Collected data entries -
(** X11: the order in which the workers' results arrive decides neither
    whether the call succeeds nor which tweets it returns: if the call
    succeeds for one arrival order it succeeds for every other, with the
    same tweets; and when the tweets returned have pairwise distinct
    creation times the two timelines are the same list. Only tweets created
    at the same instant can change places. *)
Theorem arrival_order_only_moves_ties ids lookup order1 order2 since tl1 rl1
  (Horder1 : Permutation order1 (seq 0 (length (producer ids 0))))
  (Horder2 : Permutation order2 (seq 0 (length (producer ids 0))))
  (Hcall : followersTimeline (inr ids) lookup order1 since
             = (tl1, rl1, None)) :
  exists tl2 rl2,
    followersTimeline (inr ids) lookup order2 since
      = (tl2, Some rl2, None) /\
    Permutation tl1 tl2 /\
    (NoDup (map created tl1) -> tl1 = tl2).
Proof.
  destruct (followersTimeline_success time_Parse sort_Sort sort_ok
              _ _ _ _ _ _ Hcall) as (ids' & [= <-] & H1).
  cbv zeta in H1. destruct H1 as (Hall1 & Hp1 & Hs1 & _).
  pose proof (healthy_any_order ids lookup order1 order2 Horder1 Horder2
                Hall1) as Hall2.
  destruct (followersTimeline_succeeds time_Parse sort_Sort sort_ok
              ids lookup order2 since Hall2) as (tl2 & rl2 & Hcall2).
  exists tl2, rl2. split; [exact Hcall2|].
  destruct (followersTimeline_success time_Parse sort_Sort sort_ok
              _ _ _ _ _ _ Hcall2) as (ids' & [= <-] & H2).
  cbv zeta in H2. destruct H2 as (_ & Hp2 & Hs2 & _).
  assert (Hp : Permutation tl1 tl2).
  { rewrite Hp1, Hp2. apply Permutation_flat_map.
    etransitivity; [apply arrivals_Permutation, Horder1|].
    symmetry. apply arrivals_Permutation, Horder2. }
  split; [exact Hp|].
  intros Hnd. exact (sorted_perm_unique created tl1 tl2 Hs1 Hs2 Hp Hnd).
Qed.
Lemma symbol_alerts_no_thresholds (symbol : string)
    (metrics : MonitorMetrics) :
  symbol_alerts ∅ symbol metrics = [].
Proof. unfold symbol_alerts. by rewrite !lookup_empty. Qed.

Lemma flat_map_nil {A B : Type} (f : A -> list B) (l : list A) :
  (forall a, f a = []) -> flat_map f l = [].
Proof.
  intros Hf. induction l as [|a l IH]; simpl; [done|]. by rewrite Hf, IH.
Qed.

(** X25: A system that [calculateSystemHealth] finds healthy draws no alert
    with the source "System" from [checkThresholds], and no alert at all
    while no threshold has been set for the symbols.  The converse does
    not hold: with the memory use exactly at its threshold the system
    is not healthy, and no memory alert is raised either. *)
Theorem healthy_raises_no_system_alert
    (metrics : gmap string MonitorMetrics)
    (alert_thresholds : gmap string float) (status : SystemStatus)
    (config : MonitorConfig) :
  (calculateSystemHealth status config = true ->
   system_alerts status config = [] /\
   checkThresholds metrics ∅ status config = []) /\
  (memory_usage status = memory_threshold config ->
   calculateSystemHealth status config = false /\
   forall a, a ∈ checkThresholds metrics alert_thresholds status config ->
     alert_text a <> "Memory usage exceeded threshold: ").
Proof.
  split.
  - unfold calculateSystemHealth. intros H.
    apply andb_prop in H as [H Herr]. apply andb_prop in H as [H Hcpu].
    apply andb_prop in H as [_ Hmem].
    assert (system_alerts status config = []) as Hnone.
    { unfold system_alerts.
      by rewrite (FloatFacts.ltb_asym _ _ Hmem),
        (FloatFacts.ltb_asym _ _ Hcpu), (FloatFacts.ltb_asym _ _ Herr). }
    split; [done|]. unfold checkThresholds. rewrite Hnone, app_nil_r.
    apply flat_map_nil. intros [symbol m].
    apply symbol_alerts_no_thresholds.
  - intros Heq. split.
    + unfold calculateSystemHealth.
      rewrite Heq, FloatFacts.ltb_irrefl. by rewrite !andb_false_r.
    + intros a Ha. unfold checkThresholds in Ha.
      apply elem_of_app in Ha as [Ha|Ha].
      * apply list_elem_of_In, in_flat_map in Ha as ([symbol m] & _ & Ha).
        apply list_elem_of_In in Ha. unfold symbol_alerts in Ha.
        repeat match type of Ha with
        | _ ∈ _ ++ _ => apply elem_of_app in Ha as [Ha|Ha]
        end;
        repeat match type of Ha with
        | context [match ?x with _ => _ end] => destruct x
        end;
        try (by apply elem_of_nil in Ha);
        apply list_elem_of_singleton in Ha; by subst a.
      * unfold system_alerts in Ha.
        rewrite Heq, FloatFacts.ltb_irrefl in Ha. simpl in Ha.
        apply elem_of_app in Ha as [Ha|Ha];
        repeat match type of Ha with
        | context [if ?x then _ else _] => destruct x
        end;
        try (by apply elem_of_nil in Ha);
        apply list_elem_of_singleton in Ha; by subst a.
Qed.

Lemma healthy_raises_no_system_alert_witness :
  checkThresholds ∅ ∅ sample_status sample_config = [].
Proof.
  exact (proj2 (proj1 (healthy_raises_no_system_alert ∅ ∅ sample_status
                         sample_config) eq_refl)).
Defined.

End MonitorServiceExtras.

ASSIGNMENT -
Each line of the data needs to be repeated exactly.

THE ANSWER -
(** X11: the order in which the workers' results arrive decides neither
    whether the call succeeds nor which tweets it returns: if the call
    succeeds for one arrival order it succeeds for every other, with the
    same tweets; and when the tweets returned have pairwise distinct
    creation times the two timelines are the same list. Only tweets created
    at the same instant can change places. *)
Theorem arrival_order_only_moves_ties ids lookup order1 order2 since tl1 rl1
  (Horder1 : Permutation order1 (seq 0 (length (producer ids 0))))
  (Horder2 : Permutation order2 (seq 0 (length (producer ids 0))))
  (Hcall : followersTimeline (inr ids) lookup order1 since
             = (tl1, rl1, None)) :
  exists tl2 rl2,
    followersTimeline (inr ids) lookup order2 since
      = (tl2, Some rl2, None) /\
    Permutation tl1 tl2 /\
    (NoDup (map created tl1) -> tl1 = tl2).
Proof.
  destruct (followersTimeline_success time_Parse sort_Sort sort_ok
              _ _ _ _ _ _ Hcall) as (ids' & [= <-] & H1).
  cbv zeta in H1. destruct H1 as (Hall1 & Hp1 & Hs1 & _).
  pose proof (healthy_any_order ids lookup order1 order2 Horder1 Horder2
                Hall1) as Hall2.
  destruct (followersTimeline_succeeds time_Parse sort_Sort sort_ok
              ids lookup order2 since Hall2) as (tl2 & rl2 & Hcall2).
  exists tl2, rl2. split; [exact Hcall2|].
  destruct (followersTimeline_success time_Parse sort_Sort sort_ok
              _ _ _ _ _ _ Hcall2) as (ids' & [= <-] & H2).
  cbv zeta in H2. destruct H2 as (_ & Hp2 & Hs2 & _).
  assert (Hp : Permutation tl1 tl2).
  { rewrite Hp1, Hp2. apply Permutation_flat_map.
    etransitivity; [apply arrivals_Permutation, Horder1|].
    symmetry. apply arrivals_Permutation, Horder2. }
  split; [exact Hp|].
  intros Hnd. exact (sorted_perm_unique created tl1 tl2 Hs1 Hs2 Hp Hnd).
Qed.
Lemma symbol_alerts_no_thresholds (symbol : string)
    (metrics : MonitorMetrics) :
  symbol_alerts ∅ symbol metrics = [].
Proof. unfold symbol_alerts. by rewrite !lookup_empty. Qed.

Lemma flat_map_nil {A B : Type} (f : A -> list B) (l : list A) :
  (forall a, f a = []) -> flat_map f l = [].
Proof.
  intros Hf. induction l as [|a l IH]; simpl; [done|]. by rewrite Hf, IH.
Qed.

(** X25: A system that [calculateSystemHealth] finds healthy draws no alert
    with the source "System" from [checkThresholds], and no alert at all
    while no threshold has been set for the symbols.  The converse does
    not hold: with the memory use exactly at its threshold the system
    is not healthy, and no memory alert is raised either. *)
Theorem healthy_raises_no_system_alert
    (metrics : gmap string MonitorMetrics)
    (alert_thresholds : gmap string float) (status : SystemStatus)
    (config : MonitorConfig) :
  (calculateSystemHealth status config = true ->
   system_alerts status config = [] /\
   checkThresholds metrics ∅ status config = []) /\
  (memory_usage status = memory_threshold config ->
   calculateSystemHealth status config = false /\
   forall a, a ∈ checkThresholds metrics alert_thresholds status config ->
     alert_text a <> "Memory usage exceeded threshold: ").
Proof.
  split.
  - unfold calculateSystemHealth. intros H.
    apply andb_prop in H as [H Herr]. apply andb_prop in H as [H Hcpu].
    apply andb_prop in H as [_ Hmem].
    assert (system_alerts status config = []) as Hnone.
    { unfold system_alerts.
      by rewrite (FloatFacts.ltb_asym _ _ Hmem),
        (FloatFacts.ltb_asym _ _ Hcpu), (FloatFacts.ltb_asym _ _ Herr). }
    split; [done|]. unfold checkThresholds. rewrite Hnone, app_nil_r.
    apply flat_map_nil. intros [symbol m].
    apply symbol_alerts_no_thresholds.
  - intros Heq. split.
    + unfold calculateSystemHealth.
      rewrite Heq, FloatFacts.ltb_irrefl. by rewrite !andb_false_r.
    + intros a Ha. unfold checkThresholds in Ha.
      apply elem_of_app in Ha as [Ha|Ha].
      * apply list_elem_of_In, in_flat_map in Ha as ([symbol m] & _ & Ha).
        apply list_elem_of_In in Ha. unfold symbol_alerts in Ha.
        repeat match type of Ha with
        | _ ∈ _ ++ _ => apply elem_of_app in Ha as [Ha|Ha]
        end;
        repeat match type of Ha with
        | context [match ?x with _ => _ end] => destruct x
        end;
        try (by apply elem_of_nil in Ha);
        apply list_elem_of_singleton in Ha; by subst a.
      * unfold system_alerts in Ha.
        rewrite Heq, FloatFacts.ltb_irrefl in Ha. simpl in Ha.
        apply elem_of_app in Ha as [Ha|Ha];
        repeat match type of Ha with
        | context [if ?x then _ else _] => destruct x
        end;
        try (by apply elem_of_nil in Ha);
        apply list_elem_of_singleton in Ha; by subst a.
Qed.

Lemma healthy_raises_no_system_alert_witness :
  checkThresholds ∅ ∅ sample_status sample_config = [].
Proof.
  exact (proj2 (proj1 (healthy_raises_no_system_alert ∅ ∅ sample_status
                         sample_config) eq_refl)).
Defined.

End MonitorServiceExtras.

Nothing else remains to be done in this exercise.